You certainly can't Mending a hamburger back into a steak.  Mending fixes _one_ cut, break, or tear.  Ground beef has hundreds of cuts.

----------


## Hua

> You certainly can't Mending a hamburger back into a steak.  Mending fixes _one_ cut, break, or tear.  Ground beef has hundreds of cuts.


(3.5 version)
Mending repairs small breaks or tears in objects  
Ceramic or wooden objects with multiple breaks can be invisibly rejoined to be as strong as new. 


It only does 1 cut, break, or tear with tougher things, like metal or stone, multiple with ceramic or wood, so why not more with something even softer, like meat? 

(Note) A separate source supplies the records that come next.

(** * update_examples.py: the BLS key-pair migration script of gun.rs

    A shallow embedding of [src/update_examples.py] and the proofs of its
    specified properties.

    Python strings are modelled as lists of characters.  Characters are the
    256 code points of [ascii] (Latin-1); the Unicode character classes of
    Python's [re] module and of [str.lstrip]/[str.rstrip] are given on that
    range. *)

From Stdlib Require Import Ascii String List Bool Arith NArith Lia.
From Stdlib Require Import DecimalString.
From Stdlib Require Import Sorting.Permutation.
From Stdlib Require DecimalNat DecimalFacts.
Import ListNotations.

Set Implicit Arguments.
Local Open Scope string_scope.
Local Open Scope nat_scope.
Local Open Scope list_scope.

(** ** Text *)

Abbreviation text := (list ascii) (only parsing).

(** String literals are read as texts. *)
Coercion list_ascii_of_string : string >-> list.

Definition lit (s : string) : text := list_ascii_of_string s.

Definition newline : ascii := "010"%char.

(** *** Character classes

    [\s] of a [str] pattern is [str.isspace]: TAB, LF, VT, FF, CR, the
    separators FS, GS, RS, US, the space, NEL (133) and the no-break space
    (160). *)
Definition is_space (c : ascii) : bool :=
  let n := N_of_ascii c in
  ((9 <=? n) && (n <=? 13) || (28 <=? n) && (n <=? 32)
   || (n =? 133) || (n =? 160))%N.

(** [\w] of a [str] pattern: the alphanumeric characters ([str.isalnum])
    and the underscore. *)
Definition is_word (c : ascii) : bool :=
  let n := N_of_ascii c in
  ((48 <=? n) && (n <=? 57) || (65 <=? n) && (n <=? 90)
   || (97 <=? n) && (n <=? 122) || (n =? 95)
   || (n =? 170) || (n =? 178) || (n =? 179) || (n =? 181)
   || (n =? 185) || (n =? 186) || (188 <=? n) && (n <=? 190)
   || (192 <=? n) && (n <=? 214) || (216 <=? n) && (n <=? 246)
   || (248 <=? n) && (n <=? 255))%N.

(** *** String operations of Python's [str] *)

Fixpoint text_eqb (a b : text) : bool :=
  match a, b with
  | [], [] => true
  | x :: a', y :: b' => Ascii.eqb x y && text_eqb a' b'
  | _, _ => false
  end.

(** [strip_prefix p s] is [Some r] when [s = p ++ r]. *)
Fixpoint strip_prefix (p s : text) : option text :=
  match p with
  | [] => Some s
  | x :: p' =>
      match s with
      | [] => None
      | y :: s' => if Ascii.eqb x y then strip_prefix p' s' else None
      end
  end.

Definition starts_with (p s : text) : bool :=
  match strip_prefix p s with Some _ => true | None => false end.

(** [p in s] *)
Fixpoint contains (p s : text) : bool :=
  starts_with p s ||
  match s with
  | [] => false
  | _ :: s' => contains p s'
  end.

(** [s.split(c)] for a one-character separator. *)
Fixpoint split (c : ascii) (s : text) : list text :=
  match s with
  | [] => [[]]
  | x :: s' =>
      if Ascii.eqb x c then [] :: split c s'
      else match split c s' with
           | [] => [[x]]
           | l :: ls => (x :: l) :: ls
           end
  end.

(** [sep.join(ls)] *)
Fixpoint join (sep : text) (ls : list text) : text :=
  match ls with
  | [] => []
  | [l] => l
  | l :: ls' => l ++ sep ++ join sep ls'
  end.

(** [s.lstrip()] *)
Fixpoint lstrip (s : text) : text :=
  match s with
  | [] => []
  | x :: s' => if is_space x then lstrip s' else s
  end.

(** [s.rstrip()] *)
Definition rstrip (s : text) : text := rev (lstrip (rev s)).

(** [xs[lo:hi]] for non-negative bounds. *)
Definition slice {A} (lo hi : nat) (xs : list A) : list A :=
  firstn (hi - lo) (skipn lo xs).

(** [str(n)] for a non-negative integer. *)
Definition str (n : nat) : text :=
  NilZero.string_of_uint (Nat.to_uint n).

(** [s.replace(old, new)]: the occurrences of [old] from left to right,
    without overlap.  An empty [old] matches before every character and at
    the end. *)
Fixpoint replace_aux (fuel : nat) (old new s : text) : text :=
  match fuel with
  | 0 => s
  | S fuel' =>
      match s with
      | [] => []
      | x :: s' =>
          match strip_prefix old s with
          | Some rest => new ++ replace_aux fuel' old new rest
          | None => x :: replace_aux fuel' old new s'
          end
      end
  end.

Definition replace (old new s : text) : text :=
  match old with
  | [] => new ++ flat_map (fun x => x :: new) s
  | _ => replace_aux (length s) old new s
  end.

(** ** Regular expressions

    The fragment of Python's [re] syntax that the script uses: literals,
    greedy [+] and [*] over a character class, concatenation and numbered
    capturing groups.  Matching is the backtracking search of [re]: a greedy
    quantifier takes the longest run first and gives characters back while
    the rest of the pattern fails. *)

Inductive regex : Type :=
| RLit (l : text)
| RPlus (cls : ascii -> bool)
| RStar (cls : ascii -> bool)
| RSeq (r1 r2 : regex)
| RGroup (n : nat) (r : regex).

Definition captures := list (nat * text).

Fixpoint group (n : nat) (caps : captures) : text :=
  match caps with
  | [] => []
  | (m, t) :: caps' => if Nat.eqb m n then t else group n caps'
  end.

Section Matcher.
Variable A : Type.

(** [cls*] followed by the continuation [k], longest run first. *)
Fixpoint greedy (cls : ascii -> bool) (s : text) (k : text -> option A)
  : option A :=
  match s with
  | x :: s' =>
      if cls x then
        match greedy cls s' k with
        | Some r => Some r
        | None => k s
        end
      else k s
  | [] => k s
  end.

Fixpoint rmatch (r : regex) (s : text) (caps : captures)
         (k : text -> captures -> option A) : option A :=
  match r with
  | RLit l =>
      match strip_prefix l s with
      | Some s' => k s' caps
      | None => None
      end
  | RPlus cls =>
      match s with
      | x :: s' => if cls x then greedy cls s' (fun t => k t caps) else None
      | [] => None
      end
  | RStar cls => greedy cls s (fun t => k t caps)
  | RSeq r1 r2 => rmatch r1 s caps (fun t c => rmatch r2 t c k)
  | RGroup n r1 =>
      rmatch r1 s caps
        (fun t c => k t ((n, firstn (length s - length t) s) :: c))
  end.
End Matcher.

(** [re.match]-like: the match that starts at the head of [s], as the
    captured groups and the text left after it. *)
Definition match_at (r : regex) (s : text) : option (captures * text) :=
  rmatch r s [] (fun t c => Some (c, t)).

(** [re.search]: the first position, from the left, where a match starts. *)
Fixpoint search (r : regex) (s : text) : option (captures * text) :=
  match match_at r s with
  | Some m => Some m
  | None =>
      match s with
      | [] => None
      | _ :: s' => search r s'
      end
  end.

I agree it is ridiculous, but not against the rules.  Such use would be within the letter of the law, but probably violate the spirit. I suspect in most games it would be DM call of 'it doesn't work like that', which I would be fine with.

----------


## RSGA

The first rebuttal that comes to mind is that magic is not physics. We can do lots of maths with the magic given, but achieve no theories of good predictive power or relationships between variables. The more helpful possible rebuttal is that the two might not have anything to do with hardness and instead have something to do with structure. Both have rather regular structures, though the greater fuzzyness on what is or isn't a ceramic means that there's plenty of space there.

----------


## SangoProduction

Very random thought. But, aside from the relatively light chemical processing that happens through saliva, chewing is a purely physical damage thing.
Can you spit out a steak, _mending_ it, and then enjoy it again?
(Seriously. Screw that meme post on reddit for making me even consider this topic.)

----------